Comparative study of a whole-cell pertussis vaccine and a recombinant acellular pertussis vaccine. The Italian Multicenter Group for the Study of Recombinant Acellular Pertussis Vaccine

The safety and immunogenicity of an acellular pertussis vaccine containing the genetically detoxified pertussis toxin PT-9K/129G, filamentous hemagglutinin, and pertactin, together with diphtheria and tetanus toxoids, were compared with those of a whole-cell pertussis component-diphtheria-tetanus vaccine. Four hundred eighty infants were enrolled into this prospective, multicenter, double-blind study.
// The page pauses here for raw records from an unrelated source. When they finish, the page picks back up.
(** [commands.map(c => this.docClient.send(c))]: every command is sent;
    the outcomes are the settled promises, in order. *)
Fixpoint sendEach {X : Type} (commands : list (op (exn + X)))
  : prog (list (exn + X)) :=
  match commands with
  | [] => Ret []
  | c :: rest => Vis c (fun r => rs <- sendEach rest ;; Ret (r :: rs))
  end.

(** [await Promise.all(promises)]: the values when all fulfilled,
    otherwise the first rejection. *)
Fixpoint promiseAll {X : Type} (settled : list (exn + X)) : exn + list X :=
  match settled with
  | [] => inr []
  | inl e :: _ => inl e
  | inr x :: rest =>
      match promiseAll rest with
      | inl e => inl e
      | inr xs => inr (x :: xs)
      end
  end.

(** A call run to its settlement: fulfilled with a value or rejected
    with an error. *)
Definition settle {A : Type} (p : prog A) : prog (exn + A) :=
  tryCatch (a <- p ;; Ret (inr a)) (fun e => Ret (inl e)).

(** [items.map(item => call(item))] for asynchronous calls, each taken to
    its settlement before the next: one of the schedules the event loop
    allows. *)
Fixpoint settleEach {A : Type} (calls : list (prog A))
  : prog (list (exn + A)) :=
  match calls with
  | [] => Ret []
  | call :: rest =>
      r <- settle call ;;
      rs <- settleEach rest ;;
      Ret (r :: rs)
  end.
Each infant was randomly given three doses of one of the two vaccines at 2, 4, and 6 months of age. Both local and systemic adverse reactions, reported within 48 hours and 7 days of each injection, were less frequent after the acellular vaccine than after the whole-cell vaccine. The enzyme-linked immunosorbent assay titers to pertussis toxin, filamentous hemagglutinin, and pertactin, as well as the pertussis toxin-neutralizing titer measured by the Chinese hamster ovary cell assay, were significantly higher after the acellular vaccine was given. Both vaccines induced adequate levels of anti-diphtheria and anti-tetanus antibodies. We conclude that the recombinant acellular pertussis vaccine produces fewer reactions than the whole-cell vaccine and provides a high antibody response against the antigens of Bordetella pertussis involved in bacterial adhesion and systemic toxic effects.